(* ===== verification/EtcdCtl.v ===== *)
(** * lib/etcd/etcd.go: [Controller]

    The event loop of lib/etcd.  Nothing in the repository makes one: its channel
    is unexported and no constructor sets it, so the channel is an [option] here
    ([None]: nil).  A channel is what was sent and is not yet received, and whether
    it is closed. *)

From S2P Require Import Prelude.
#[local] Open Scope Z_scope.

Definition EVENT_ADD : Z := 0.
Definition EVENT_UPDATE : Z := 1.
Definition EVENT_DEL : Z := 2.
Record event := MkEvent { key : string; val : string; et : Z }.
Record chan (A : Type) := Chan { queue : list A; closed : bool }.
Arguments Chan {A} _ _.
Arguments queue {A} _.
Arguments closed {A} _.

Module EtcdCtl.
Section controller.
(** What the callbacks read and write. *)
Context {S : Type}.
Abbreviation callback := (event → S → outcome (result unit * S)).
Record Controller := MkController {
  ctl_key : string;
  withPrefix : bool;
  eventCh : option (chan event);
  AddFunc : callback;
  UpdateFunc : callback;
  DelFunc : callback;
}.

Definition Stop (c : Controller) : outcome Controller :=
  match eventCh c with
  | None => Panic "close of nil channel"
  | Some ch =>
      if closed ch then Panic "close of closed channel"
      else Done (MkController (ctl_key c) (withPrefix c) (Some (Chan (queue ch) true))
                   (AddFunc c) (UpdateFunc c) (DelFunc c))
  end.
(** The switch of the loop; the error of a callback is logged. *)
Definition deal (c : Controller) (e : event) (s : S) : outcome S :=
  let call (f : callback) := run (_, s) <- f e s ;; Done s in
  if decide (et e = EVENT_ADD) then call (AddFunc c)
  else if decide (et e = EVENT_UPDATE) then call (UpdateFunc c)
  else if decide (et e = EVENT_DEL) then call (DelFunc c)
  else Done s.
Fixpoint receive (c : Controller) (es : list event) (s : S) : outcome S :=
  match es with
  | [] => Done s
  | e :: es => run s <- deal c e s ;; receive c es s
  end.
(** The loop ends when the channel is closed and empty, and waits when it is only
    empty. *)
Definition Run (c : Controller) (s : S) : outcome S :=
  match eventCh c with
  | None => Block
  | Some ch => run s <- receive c (queue ch) s ;; if closed ch then Done s else Block
  end.
End controller.
Arguments Controller : clear implicits.
End EtcdCtl.

(** ** Theorems *)
Module EtcdCtlTheorems.
Import EtcdCtl.
Section theorems.
Context {S : Type}.
Implicit Types (c : Controller S) (es : list event) (s : S).

Lemma stopped_receive c ch es s :
  receive (MkController (ctl_key c) (withPrefix c) ch (AddFunc c) (UpdateFunc c) (DelFunc c)) es s = receive c es s.
Proof.
  revert s. induction es as [|e es IH]; intros s; [done|]. cbn [receive].
  match goal with |- (run _ <- ?d ;; _) = _ => change d with (deal c e s) end.
  destruct (deal c e s) as [t| |]; [apply IH|done|done].
Qed.
(** After [Stop] the loop handles what was sent before it, in order and each event
    by the callback of its type, whatever errors the callbacks return; then [Run]
    returns. *)
Theorem Run_after_Stop c ch (handle : event → S → S) s : eventCh c = Some ch → closed ch = false →
  (∀ e s, ∃ r, AddFunc c e s = Done (r, handle e s)) →
  (∀ e s, ∃ r, UpdateFunc c e s = Done (r, handle e s)) →
  (∀ e s, ∃ r, DelFunc c e s = Done (r, handle e s)) →
  (∀ e s, e ∈ queue ch → et e ∉ [EVENT_ADD; EVENT_UPDATE; EVENT_DEL] → handle e s = s) →
  ∃ c', Stop c = Done c' ∧ Run c' s = Done (foldl (λ s e, handle e s) s (queue ch)) ∧ Run c s = Block.
Proof.
  intros Hch Hop Ha Hu Hd Hn. set (c' := MkController (ctl_key c) (withPrefix c) (Some (Chan (queue ch) true))
    (AddFunc c) (UpdateFunc c) (DelFunc c)).
  assert (Hdeal : ∀ e s, e ∈ queue ch → deal c e s = Done (handle e s)).
  { intros e t He. unfold deal. repeat case_decide.
    - by destruct (Ha e t) as [r ->].
    - by destruct (Hu e t) as [r ->].
    - by destruct (Hd e t) as [r ->].
    - rewrite Hn; [done|done|]. by intros [?|[?|[?|[]%elem_of_nil]%elem_of_cons]%elem_of_cons]%elem_of_cons. }
  assert (Hrec : ∀ es t, es ⊆ queue ch → receive c es t = Done (foldl (λ s e, handle e s) t es)).
  { induction es as [|e es IH]; intros t Hin; simpl; [done|].
    rewrite Hdeal by (apply Hin; by left). simpl. apply IH. intros x Hx. apply Hin. by right. }
  exists c'. unfold Stop, Run. rewrite Hch, Hop. split; [done|]. simpl.
  unfold c'. rewrite stopped_receive, Hrec by done. by simpl.
Qed.
End theorems.
End EtcdCtlTheorems.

◆ ◆ ◆ ◆ ◆ ◆ ◆

- _Required work_:
The lines you return should be those above that contain the word "option", every one of them.

- _Result_:
    is unexported and no constructor sets it, so the channel is an [option] here
  eventCh : option (chan event);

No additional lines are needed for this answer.